QUESTION:  Are you steeping yourself in the Scriptures in preparation for Satan’s inevitable attacks of lies and deception?  (See 1 Chron. 21:1; Jn. 8:44; Rev. 12:9; 20:12)

#2  He played to her egoSatan to Eve, “You will not surely die…”  (Gen. 3:4)

 Remember the bumper sticker, “Question Authority”?  Translated means,  “No one’s gonna tell me what to do!   I’m the captain of my ship, the master of my fate!”

“We all, like sheep, have gone astray, each of us has turned to his own way…” (Isa. 53:6a)

QUESTION:  As God reveals His truth to you, are you choosing to respond in humble obedience?

 #3  He played to her curiosity:  Satan to Eve,  “…God knows that when you eat of it your eyes will be opened, and you will be like God, knowing good and evil.”  (Gen. 3:5)

Are we not often enticed into sin through our curiosity? That is, we choose to step beyond God’s ordained  boundaries to experiment in areas that ultimately could (and would) harm us.

“…Be careful not to be ensnared by inquiring about their gods…I want you to be…innocent about what is evil…innocent as doves…”  (Deut. 12:30b; Rom. 16:19b; Matt. 10:16)  (See Eph. 5:27; 1 Thess. 5:23)

QUESTION: Can we appreciate the fact that there are certain areas of knowledge and experience into which our loving Father desires us not to enter?  Are we willing to surrender to His wise and protective care?

#4  He played to her senses:  “When the woman saw that the fruit of the tree was good for food and pleasing to the eye, and also desirable for gaining wisdom, she took some and ate it.
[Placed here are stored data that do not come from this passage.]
Lemma namespaces_changed (ev : ChangeEvent AclCommitError) value diff prev : ev_namespace ev = Ok value → ev_prevNamespace ev = Ok (diff, prev) →
  let s' := mkK8sState (ks_policies (cache_view pc)) (ks_pods (cache_view pc))
    (change_map Namespace_Name (ev_type ev) value prev diff (ks_namespaces (cache_view pc))) in
  simple_cluster s' → enforcing (cache_view pc) (4 * size (ks_pods s') + n) pp → changed s' n (namespace_change (pc, [pp]) ev).
Proof.
  intros Hv Hp s' Hsc' He. unfold namespace_change. rewrite Hv, Hp. cbv zeta. cbn [fst snd].
  assert (∀ pc' call, cache_view pc' = s' → indexed_maps pc' → call_ok pc' (cache_view pc) pp call →
    changed s' n (and_then (pc', [pp]) call return_nil)) as Hone.
  { intros pc' call Hview Hix' Hcall. rewrite <- Hview. apply (call_changed pc' (cache_view pc)); [done|by rewrite Hview| |done|done].
    eapply enforcing_weaken; [exact He|rewrite Hview; lia]. }
  destruct (ev_type ev) eqn:Ht; cycle 1.
  { rewrite bool_decide_true by done. set (pc' := set_namespaces pc _).
    assert (cache_view pc' = s') as Hview by (apply set_namespaces_view, UnRegisterNamespace_view).
    assert (indexed_maps pc') as Hix' by (by apply unset_namespaces_indexed). apply Hone; [done|done|].
    apply (namespace_calls pc' _ pp prev prev); [done|by rewrite Hview|by rewrite Hview..]. }
  rewrite bool_decide_false by done. destruct diff.
  - set (pc1 := set_namespaces (set_namespaces pc _) _).
    assert (cache_view pc1 = s') as Hview.
    { unfold pc1. erewrite set_namespaces_view by apply RegisterNamespace_view. cbn. by rewrite UnRegisterNamespace_view. }
    set (pc2 := set_namespaces pc1 (RegisterNamespace (configuredNamespaces pc1) (Namespace_Name value) value)).
    assert (cache_view pc2 = s') as Hview2.
    { unfold pc2. erewrite set_namespaces_view by apply RegisterNamespace_view.
      change (fst <$> nm_view (configuredNamespaces pc1)) with (ks_namespaces (cache_view pc1)). rewrite Hview. cbn. by rewrite insert_insert_eq. }
    assert (indexed_maps pc1) as Hix1 by (by apply set_namespaces_indexed, unset_namespaces_indexed).
    assert (indexed_maps pc2) as Hix2 by (by apply set_namespaces_indexed).
    rewrite <- Hview. apply (calls_changed pc1 pc2 (cache_view pc) pp _ (WAddNamespace value));
      [done|done|by rewrite Hview|by rewrite Hview|by rewrite Hview|done| | |done].
    + apply (namespace_calls pc1 _ pp value prev); [done|by rewrite Hview|by rewrite Hview..].
    + intros pp'. apply (namespace_calls pc2 _ pp' value prev); [done|by rewrite Hview2|by rewrite Hview, Hview2..].
  - set (pc' := set_namespaces pc _).
    assert (cache_view pc' = s') as Hview by (apply set_namespaces_view, RegisterNamespace_view).
    assert (indexed_maps pc') as Hix' by (by apply set_namespaces_indexed). apply Hone; [done|done|].
    apply (namespace_calls pc' _ pp value prev); [done|by rewrite Hview|by rewrite Hview..].
Qed.
End change.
She also gave some to her husband, who was with her, and he ate it.”  (Gen. 3:6)

“…David…saw a woman bathing…[She] was very beautiful, and…[he] sent…to find out about her…Then David sent…to get her…and he slept with her…”  (2 Sam. 11:2-4 – exerts)  (See Josh. 7:21)
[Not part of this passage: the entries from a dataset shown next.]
(* ===== verification/Reflectors.v ===== *)
(** * The reflectors of KSR

    plugins/ksr/{pod,policy,namespace}_reflector.go: the objects of Kubernetes are
    converted to the messages of the data model and published in the data store.

    The objects are those of the Kubernetes API, with the fields that the code
    reads; protocols, operators and policy types are strings there. The data
    store is the class [KeyProtoValWriter]. A loop over labels visits a map: the
    order is that of [RangeOracle], with a site of its own for every call. *)

From Stdlib Require Import ZArith Lia Ascii String.
From stdpp Require Import prelude strings list gmap.
From S2P Require Import Prelude GoStrings GoErrors GoNet KsrModel Utils PolicyCache PolicyCacheEvents PolicyCacheProofs PolicyCacheSelect.

(** ** Objects of the Kubernetes API *)

Record ObjectMeta := mkObjectMeta { om_Name : string; om_Namespace : string; om_Labels : gmap string string }.

Record ApiContainerPort := mkApiContainerPort {
  acp_Name : string; acp_HostPort : Z; acp_ContainerPort : Z; acp_Protocol : string; acp_HostIP : string
}.
Record ApiContainer := mkApiContainer { ac_Name : string; ac_Ports : list ApiContainerPort }.
Record ApiPod := mkApiPod { apod_Meta : ObjectMeta; apod_PodIP : string; apod_HostIP : string; apod_Containers : list ApiContainer }.

Record ApiNamespace := mkApiNamespace { ans_Meta : ObjectMeta }.

Record ApiRequirement := mkApiRequirement { ar_Key : string; ar_Operator : string; ar_Values : list string }.
Record ApiSelector := mkApiSelector { asel_MatchLabels : gmap string string; asel_MatchExpressions : list ApiRequirement }.

(** [intstr.IntOrString]: the type is an integer. *)
Record IntOrString := mkIntOrString { ios_Type : Z; ios_IntVal : Z; ios_StrVal : string }.
Definition intstr_Int : Z := 0.
Definition intstr_String : Z := 1.

Record ApiPort := mkApiPort { aport_Protocol : option string; aport_Port : option IntOrString }.
Record ApiIPBlock := mkApiIPBlock { aib_CIDR : string; aib_Except : list string }.
Record ApiPeer := mkApiPeer { apeer_PodSelector : option ApiSelector; apeer_NamespaceSelector : option ApiSelector;
  apeer_IPBlock : option ApiIPBlock }.
Record ApiRule := mkApiRule { arule_Ports : list ApiPort; arule_Peers : list ApiPeer }.
Record ApiPolicy := mkApiPolicy {
  apol_Meta : ObjectMeta;
  apol_PodSelector : ApiSelector;
  apol_PolicyTypes : list string;
  apol_Ingress : list ApiRule;
  apol_Egress : list ApiRule
}.

(** ** Conversion *)

Section convert.
Context `{RangeOracle}.

Definition labels_to_proto (site : list Z) (labels : gmap string string) : list Label :=
  (λ '(key, val), mkLabel key val) <$> go_range site labels.

Definition protocol_to_proto (p : string) : Proto := if bool_decide (p = "UDP"%string) then ProtoUDP else ProtoTCP.

Definition containerToProto (container : ApiContainer) : Container :=
  mkContainer (ac_Name container)
    ((λ port, mkContainerPort (acp_Name port) (acp_HostPort port) (acp_ContainerPort port) (protocol_to_proto (acp_Protocol port)) (acp_HostIP port))
       <$> ac_Ports container).

Definition podToProto (pod : ApiPod) : Pod :=
  mkPod (om_Name (apod_Meta pod)) (om_Namespace (apod_Meta pod)) (labels_to_proto [81]%Z (om_Labels (apod_Meta pod)))
    (apod_PodIP pod) (apod_HostIP pod) (containerToProto <$> apod_Containers pod).

Definition namespaceToProto (ns : ApiNamespace) : Namespace :=
  mkNamespace (om_Name (ans_Meta ns)) (labels_to_proto [82]%Z (om_Labels (ans_Meta ns))).

(** An unknown operator leaves the zero value of the enum. *)
Definition operator_to_proto (op : string) : Operator :=
  if bool_decide (op = "In"%string) then OpIn
  else if bool_decide (op = "NotIn"%string) then OpNotIn
  else if bool_decide (op = "Exists"%string) then OpExists
  else if bool_decide (op = "DoesNotExist"%string) then OpDoesNotExist
  else OpIn.

Definition labelSelectorToProto (site : list Z) (selector : ApiSelector) : LabelSelector :=
  mkLabelSelector (labels_to_proto site (asel_MatchLabels selector))
    ((λ e, mkLabelExpression (ar_Key e) (operator_to_proto (ar_Operator e)) (ar_Values e)) <$> asel_MatchExpressions selector).

Definition portToProto (port : ApiPort) : PolicyPort :=
  mkPolicyPort
    match aport_Protocol port with Some p => protocol_to_proto p | None => ProtoTCP end
    ((λ p : IntOrString,
        if (ios_Type p =? intstr_Int)%Z then mkPortNameOrNumber PortNumber (ios_IntVal p) ""
        else if (ios_Type p =? intstr_String)%Z then mkPortNameOrNumber PortName 0 (ios_StrVal p)
        else mkPortNameOrNumber PortNumber 0 "") <$> aport_Port port).

Definition portsToProto (ports : list ApiPort) : list PolicyPort := portToProto <$> ports.

Definition peerToProto (site : list Z) (peer : ApiPeer) : Peer :=
  match apeer_PodSelector peer, apeer_NamespaceSelector peer, apeer_IPBlock peer with
  | Some sel, _, _ => mkPeer (Some (labelSelectorToProto site sel)) None None
  | None, Some sel, _ => mkPeer None (Some (labelSelectorToProto site sel)) None
  | None, None, Some block => mkPeer None None (Some (mkPeerIPBlock (aib_CIDR block) (aib_Except block)))
  | None, None, None => mkPeer None None None
  end.

Definition peersToProto (site : list Z) (peers : list ApiPeer) : list Peer :=
  imap (λ j peer, peerToProto (Z.of_nat j :: site) peer) peers.

Definition ruleToProto (site : list Z) (rule : ApiRule) : PolicyRule :=
  mkPolicyRule (portsToProto (arule_Ports rule)) (peersToProto site (arule_Peers rule)).

Definition policyTypeToProto (types : list string) : PolicyType :=
  let ingress := length (filter (λ t, t = "Ingress"%string) types) in
  let egress := length (filter (λ t, t = "Egress"%string) types) in
  if (0 <? ingress) && (0 <? egress) then PolicyIngressAndEgress
  else if 0 <? ingress then PolicyIngress
  else if 0 <? egress then PolicyEgress
  else PolicyDefault.

Definition policyToProto (policy : ApiPolicy) : Policy :=
  mkPolicy (om_Name (apol_Meta policy)) (om_Namespace (apol_Meta policy)) (labels_to_proto [83]%Z (om_Labels (apol_Meta policy)))
    (Some (labelSelectorToProto [84]%Z (apol_PodSelector policy)))
    (policyTypeToProto (apol_PolicyTypes policy))
    (imap (λ i rule, ruleToProto [Z.of_nat i; 85]%Z rule) (apol_Ingress policy))
    (imap (λ i rule, ruleToProto [Z.of_nat i; 86]%Z rule) (apol_Egress policy)).

(** ** Publication *)

Inductive Message := MsgPod (p : Pod) | MsgPolicy (p : Policy) | MsgNamespace (n : Namespace).

(** keyval_writer.go *)
Class KeyProtoValWriter (S E : Type) := {
  Publish_Put : S → string → Message → S * option E;
  Publish_Delete : S → string → S * result E bool
}.

Context {S E : Type} `{!KeyProtoValWriter S E}.

(** The error is logged. *)
Definition publish (s : S) (key : string) (m : Message) : S * option E := Publish_Put s key m.
Definition unpublish (s : S) (key : string) : S * option E :=
  let '(s, r) := Publish_Delete s key in (s, match r with Ok _ => None | Err e => Some e end).

Definition addPod (s : S) (pod : ApiPod) : S * option E :=
  publish s (pod_Key (om_Name (apod_Meta pod)) (om_Namespace (apod_Meta pod))) (MsgPod (podToProto pod)).
Definition deletePod (s : S) (pod : ApiPod) : S * option E :=
  unpublish s (pod_Key (om_Name (apod_Meta pod)) (om_Namespace (apod_Meta pod))).
Definition updatePod (s : S) (podNew podOld : ApiPod) : S * option E :=
  publish s (pod_Key (om_Name (apod_Meta podNew)) (om_Namespace (apod_Meta podNew))) (MsgPod (podToProto podNew)).

Definition addPolicy (s : S) (policy : ApiPolicy) : S * option E :=
  publish s (policy_Key (om_Name (apol_Meta policy)) (om_Namespace (apol_Meta policy))) (MsgPolicy (policyToProto policy)).
Definition deletePolicy (s : S) (policy : ApiPolicy) : S * option E :=
  unpublish s (policy_Key (om_Name (apol_Meta policy)) (om_Namespace (apol_Meta policy))).
Definition updatePolicy (s : S) (policyNew policyOld : ApiPolicy) : S * option E :=
  publish s (policy_Key (om_Name (apol_Meta policyNew)) (om_Namespace (apol_Meta policyNew))) (MsgPolicy (policyToProto policyNew)).

Definition addNamespace (s : S) (ns : ApiNamespace) : S * option E :=
  publish s (namespace_Key (om_Name (ans_Meta ns))) (MsgNamespace (namespaceToProto ns)).
Definition deleteNamespace (s : S) (ns : ApiNamespace) : S * option E := unpublish s (namespace_Key (om_Name (ans_Meta ns))).
Definition updateNamespace (s : S) (nsNew nsOld : ApiNamespace) : S * option E :=
  publish s (namespace_Key (om_Name (ans_Meta nsNew))) (MsgNamespace (namespaceToProto nsNew)).

(** ** Informers *)

(** An informer of client-go calls the handlers with the objects of its resource;
    for a removal it has not seen itself, with the key of the object only. *)
Inductive Informer := PodInformer | PolicyInformer | NamespaceInformer.
Inductive ApiObject :=
  | ObjPod (p : ApiPod)
  | ObjPolicy (p : ApiPolicy)
  | ObjNamespace (n : ApiNamespace)
  | ObjDeletedFinalStateUnknown (i : Informer) (key : string).
Inductive ApiEvent := ApiAdd (o : ApiObject) | ApiDelete (o : ApiObject) | ApiUpdate (old new : ApiObject).

Record ResourceEventHandlerFuncs := mkResourceEventHandlerFuncs {
  AddFunc : S → ApiObject → S * option E;
  DeleteFunc : S → ApiObject → S * option E;
  UpdateFunc : S → ApiObject → ApiObject → S * option E
}.

(** The handlers [Init] of each reflector registers; an object of another type is
    only logged. *)
Definition PodReflector_Init : ResourceEventHandlerFuncs := {|
  AddFunc s obj := match obj with ObjPod pod => addPod s pod | _ => (s, None) end;
  DeleteFunc s obj := match obj with ObjPod pod => deletePod s pod | _ => (s, None) end;
  UpdateFunc s oldObj newObj := match oldObj, newObj with ObjPod podOld, ObjPod podNew => updatePod s podNew podOld | _, _ => (s, None) end
|}.

Definition PolicyReflector_Init : ResourceEventHandlerFuncs := {|
  AddFunc s obj := match obj with ObjPolicy policy => addPolicy s policy | _ => (s, None) end;
  DeleteFunc s obj := match obj with ObjPolicy policy => deletePolicy s policy | _ => (s, None) end;
  UpdateFunc s oldObj newObj :=
    match oldObj, newObj with ObjPolicy policyOld, ObjPolicy policyNew => updatePolicy s policyNew policyOld | _, _ => (s, None) end
|}.

Definition NamespaceReflector_Init : ResourceEventHandlerFuncs := {|
  AddFunc s obj := match obj with ObjNamespace ns => addNamespace s ns | _ => (s, None) end;
  DeleteFunc s obj := match obj with ObjNamespace ns => deleteNamespace s ns | _ => (s, None) end;
  UpdateFunc s oldObj newObj := match oldObj, newObj with ObjNamespace nsOld, ObjNamespace nsNew => updateNamespace s nsNew nsOld | _,
    _ => (s, None) end
|}.

Definition handlers (i : Informer) : ResourceEventHandlerFuncs :=
  match i with PodInformer => PodReflector_Init | PolicyInformer => PolicyReflector_Init | NamespaceInformer => NamespaceReflector_Init end.

Definition informer_of (o : ApiObject) : Informer :=
  match o with
  | ObjPod _ => PodInformer
  | ObjPolicy _ => PolicyInformer
  | ObjNamespace _ => NamespaceInformer
  | ObjDeletedFinalStateUnknown i _ => i
  end.

(** An event, handled by the reflector that gets it. *)
Definition reflect (s : S) (ev : ApiEvent) : S * option E :=
  match ev with
  | ApiAdd o => AddFunc (handlers (informer_of o)) s o
  | ApiDelete o => DeleteFunc (handlers (informer_of o)) s o
  | ApiUpdate old new => UpdateFunc (handlers (informer_of new)) s old new
  end.
End convert.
 QUESTION: Just what level of arousal would it take to draw you into sin?  Does “every man have his price?”  What stimuli are you presently allowing in through your senses that, given the right opportunity, could prove to be your spiritual undoing?  (See Matt. 6:22,23; 1 Cor. 10:12; 2 Tim. 2:22; I Pet. 2:11)


My prayer is that you are having a great week!

Wednesday, March 6, 2002


Good Morning!

Recently a close friend’s marriage crumbled. Actually, it had been in the process of disintegration for years, but the crisis was carefully masked from public view. Needless to say, I and many others were shocked. Shocked because for years Bert had been intensely involved in investing his life into others. But something just didn’t add up. Over the years I remember thinking, “He’s doing all the right ‘stuff’, but something is wrong at the core.”
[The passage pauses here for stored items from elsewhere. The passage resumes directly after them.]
Lemma policy_step v s name ns new : store_ok v s → api_ok s → no_slash name → no_slash ns →
  let k := meta_name (mkObjectMeta name ns ∅) in
  (∀ p, new = Some p → meta_name (apol_Meta p) = k) → (new = None → is_Some (api_policies s !! k)) →
  apply_change (watch_event bad (policy_Key name ns) (v !! policy_Key name ns) (MsgPolicy ∘ policyToProto <$> new)) (proto_state s)
    = proto_state (set_policy s k new) ∧
  store_ok (partial_alter (λ _, MsgPolicy ∘ policyToProto <$> new) (policy_Key name ns) v) (set_policy s k new).
Proof.
  intros Hv Ha Hname Hns k Hnew Hdel. split.
  - destruct (policy_Key_parses name ns Hname Hns) as (Hp & Hq & Hpre). unfold apply_change. cbn [watch_event ev_key ev_policy ev_prevPolicy ev_type].
    rewrite Hpre, Hp. cbn [negb]. rewrite (so_policies _ _ Hv) by done. fold k.
    destruct (change_map_event policy_name policyToProto (as_policy bad) MsgPolicy no_policy (api_policies s) k new)
      as (value & diff & prev & -> & -> & Heq); [done| |done|done|].
    + intros a Hk. symmetry. by apply (ao_policies _ Ha).
    + cbn [proto_state ks_policies ks_pods ks_namespaces set_policy api_policies api_pods api_namespaces] in *. by rewrite Heq.
  - split; cbn [set_policy api_policies api_pods api_namespaces].
    + intros n s' Hn Hs'. rewrite lookup_partial_alter_ne; [by apply (so_pods _ _ Hv)|]. apply not_eq_sym.
      exact (proj1 (keys_differ n s' name ns name Hn Hs' Hname Hns Hname)).
    + intros n s' Hn Hs'. eapply (related_alter policy_Key (MsgPolicy ∘ policyToProto) v _ (api_policies s));
        [|by apply (so_policies _ _ Hv)|done|done|done|done].
      intros n' s'' ? ?. by apply policy_Key_same.
    + intros n Hn. rewrite lookup_partial_alter_ne; [by apply (so_namespaces _ _ Hv)|].
      exact (proj2 (proj2 (keys_differ name ns name ns n Hname Hns Hname Hns Hn))).
Qed.

Lemma namespace_step v s n new : store_ok v s → api_ok s → no_slash n →
  (∀ p, new = Some p → om_Name (ans_Meta p) = n) → (new = None → is_Some (api_namespaces s !! n)) →
  apply_change (watch_event bad (namespace_Key n) (v !! namespace_Key n) (MsgNamespace ∘ namespaceToProto <$> new)) (proto_state s)
    = proto_state (set_namespace s n new) ∧
  store_ok (partial_alter (λ _, MsgNamespace ∘ namespaceToProto <$> new) (namespace_Key n) v) (set_namespace s n new).
Proof.
  intros Hv Ha Hn Hnew Hdel. split.
  - destruct (namespace_Key_parses n Hn) as (Hp & Hq & Hpre). unfold apply_change. cbn [watch_event ev_key ev_namespace ev_prevNamespace ev_type].
    rewrite Hpre, Hp, Hq. cbn [negb]. rewrite (so_namespaces _ _ Hv) by done.
    destruct (change_map_event Namespace_Name namespaceToProto (as_namespace bad) MsgNamespace no_namespace (api_namespaces s) n new)
      as (value & diff & prev & -> & -> & Heq); [done| |done|done|].
    + intros a Hk. symmetry. by apply (ao_namespaces _ Ha).
    + cbn [proto_state ks_policies ks_pods ks_namespaces set_namespace api_policies api_pods api_namespaces] in *. by rewrite Heq.
  - split; cbn [set_namespace api_policies api_pods api_namespaces].
    + intros m s' Hm Hs'. rewrite lookup_partial_alter_ne; [by apply (so_pods _ _ Hv)|]. apply not_eq_sym.
      exact (proj1 (proj2 (keys_differ m s' m s' n Hm Hs' Hm Hs' Hn))).
    + intros m s' Hm Hs'. rewrite lookup_partial_alter_ne; [by apply (so_policies _ _ Hv)|]. apply not_eq_sym.
      exact (proj2 (proj2 (keys_differ m s' m s' n Hm Hs' Hm Hs' Hn))).
    + intros m Hm. destruct (decide (n = m)) as [->|Hne]; [by rewrite !lookup_partial_alter_eq|].
      rewrite !lookup_partial_alter_ne; [by apply (so_namespaces _ _ Hv)|done|]. by intros ?%namespace_Key_inj.
Qed.

(** The empty store of an empty cluster. *)
Lemma store_ok_empty : store_ok ∅ (mkApiState ∅ ∅ ∅).
Proof. split; intros; cbn [api_pods api_policies api_namespaces]; by rewrite !lookup_empty. Qed.

Lemma api_ok_empty : api_ok (mkApiState ∅ ∅ ∅).
Proof. split; intros k x; cbn [api_pods api_policies api_namespaces]; by rewrite lookup_empty. Qed.

Lemma api_ok_apply s ev : api_ok s → api_ok (api_apply s ev).
Proof.
  intros Ha. assert (∀ o, api_ok (api_put o s)) as Hput.
  { intros [p|p|n|i k]; [..|exact Ha]; split; cbn [api_put api_pods api_policies api_namespaces]; try apply Ha;
      intros k x [[<- <-]|[_ Hk]]%lookup_insert_Some; try done; by apply Ha. }
  destruct ev as [o|[p|p|n|[] k0]|old new]; cbn [api_apply]; [apply Hput|..|apply Hput];
    (split; cbn [api_del api_pods api_policies api_namespaces]; try apply Ha; intros k x [_ Hk]%lookup_delete_Some; by apply Ha).
Qed.

(** One event of Kubernetes as a change of the store. *)
Lemma effect_step v s ev : store_ok v s → api_ok s → good_api_event s ev →
  ∃ key new, effect ev = Some (key, new) ∧
    apply_change (watch_event bad key (v !! key) new) (proto_state s) = proto_state (api_apply s ev) ∧
    store_ok (partial_alter (λ _, new) key v) (api_apply s ev) ∧ good_event (watch_event bad key (v !! key) new).
Proof.
  intros Hv Ha Hev.
  assert (∀ key old (m : Message), (∀ p, m = MsgPolicy p → is_Some (Policy_Pods p)) → good_event (watch_event bad key old (Some m))) as Hgood.
  { intros key old m Hm _ value. cbn [watch_event ev_policy decode_new]. destruct m; cbn [as_policy]; intros [=]. subst. by apply Hm. }
  assert (∀ o, good_object o → ∃ key new, effect (ApiAdd o) = Some (key, new) ∧
    apply_change (watch_event bad key (v !! key) new) (proto_state s) = proto_state (api_put o s) ∧
    store_ok (partial_alter (λ _, new) key v) (api_put o s) ∧ good_event (watch_event bad key (v !! key) new)) as Hput.
  { intros [p|p|n|i k]; [..|done]; intros [Hn Hs]; do 2 eexists; (split; [reflexivity|]).
    - destruct (pod_step v s _ _ (Some p) Hv Ha Hn Hs) as [H1 H2]; [by intros ? [= ->]|done|]. split; [exact H1|]. split; [exact H2|]. by apply Hgood.
    - destruct (policy_step v s _ _ (Some p) Hv Ha Hn Hs) as [H1 H2]; [by intros ? [= ->]|done|]. split; [exact H1|]. split; [exact H2|].
      apply Hgood. intros q [= <-]. by eexists.
    - destruct (namespace_step v s _ (Some n) Hv Ha Hn) as [H1 H2]; [by intros ? [= ->]|done|]. split; [exact H1|]. split; [exact H2|].
      by apply Hgood. }
  destruct ev as [o|o|old new]; cbn [good_api_event api_apply] in *.
  - by apply Hput.
  - destruct Hev as [Hgo Hex]. destruct o as [p|p|n|i k]; [..|done]; destruct Hgo as [Hn Hs]; do 2 eexists; (split; [reflexivity|]).
    + destruct (pod_step v s _ _ None Hv Ha Hn Hs) as [H1 H2]; [intros ? [=]|by intros _|]. split; [exact H1|]. split; [exact H2|]. intros [=].
    + destruct (policy_step v s _ _ None Hv Ha Hn Hs) as [H1 H2]; [intros ? [=]|by intros _|]. split; [exact H1|]. split; [exact H2|]. intros [=].
    + destruct (namespace_step v s _ None Hv Ha Hn) as [H1 H2]; [intros ? [=]|by intros _|]. split; [exact H1|]. split; [exact H2|]. intros [=].
  - destruct Hev as [Hg Hk]. destruct (Hput new Hg) as (key & m & He & Hrest). exists key, m. split; [|exact Hrest].
    rewrite <- He. by destruct old, new.
Qed.

(** *** The run *)

Context {S EW : Type} `{!KeyProtoValWriter S EW, !KeyProtoValWriterLaws S EW}.
Context {MP MO MN : Type} `{!NamedMapping MP Policy, !NamedMapping MO Pod, !NamedMapping MN Namespace}.
Context `{!NamedMappingLaws MP Policy, !NamedMappingLaws MO Pod, !NamedMappingLaws MN Namespace}.
Context {W : Type} `{!PolicyCacheWatcher W EC (PolicyCache MP MO MN)}.
Hypothesis cache_watchers_return : ∀ (w : W) (pc : PolicyCache MP MO MN) call, is_Some (watcher_call (E := EC) w pc call).
Hypothesis put_succeeds : ∀ (s : S) key m, (Publish_Put (E := EW) s key m).2 = None.
Hypothesis delete_succeeds : ∀ (s : S) key, ∃ b, (Publish_Delete (E := EW) s key).2 = Ok b.

(** A reflector changes the store, the cache gets the change. *)
Definition ksr_step (st : S * (PolicyCache MP MO MN * list W)) (ev : ApiEvent) : option (S * (PolicyCache MP MO MN * list W)) :=
  let '(s, _) := reflect (E := EW) st.1 ev in
  match effect ev with
  | Some (key, new) => '(c, _) ← cache_Update st.2 (watch_event bad key (kv_view st.1 !! key) new); Some (s, c)
  | None => Some (s, st.2)
  end.

Definition ksr_run (st : S * (PolicyCache MP MO MN * list W)) (evs : list ApiEvent) := foldM ksr_step st evs.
 The problem?  Chemical addiction.

 The greater tragedy is not the addiction, however, but Bert’s refusal to come forth, acknowledge his problem, and make himself available for help and accountability. His friends would have gone to the ends of the earth to help him.

 When it comes to addictions (sexual, chemical, etc), two ingredients are essential in breaking the cycle of defeat, anguish, repentance, indulgence, despair, etc., etc.:

#1  Acknowledge of the problem:

 To yourself.  To God.  To those closest to you.

 You can (and should) repent, pray, memorize Scripture, attend church, etc., etc., but it is axiomatic that you will not break the cycle of addiction without confessing it to another.

 “…Confess your sins to each other and pray for each other so that you may be healed…”  (Jms. 5:16a)

 #2  Accountability to another person (or persons):

 You need someone walking with you who will compassionately hold your hand, while firmly holding your feet to the fire in helping you follow through on the necessary behavioral changes,

 “Two are better than one, because they have a good return for their work: If one falls down, his friend can help him up…Better is open rebuke than hidden love.”  (Ecc. 4:9,10; Pro. 27:5,6a)

 QUESTION: Do you suffer from an addiction? Do you want deliverance?

If your answers are “yes” and “yes”, then today, confess the problem to a caring fellow-believer and choose to become accountable to a individual or group, as you work toward change. Over the long haul, victory, as demonstrated by behavioral change will not transpire without acknowledgement and accountability. Are you up to the challenge?


My prayer is that you are having a great week!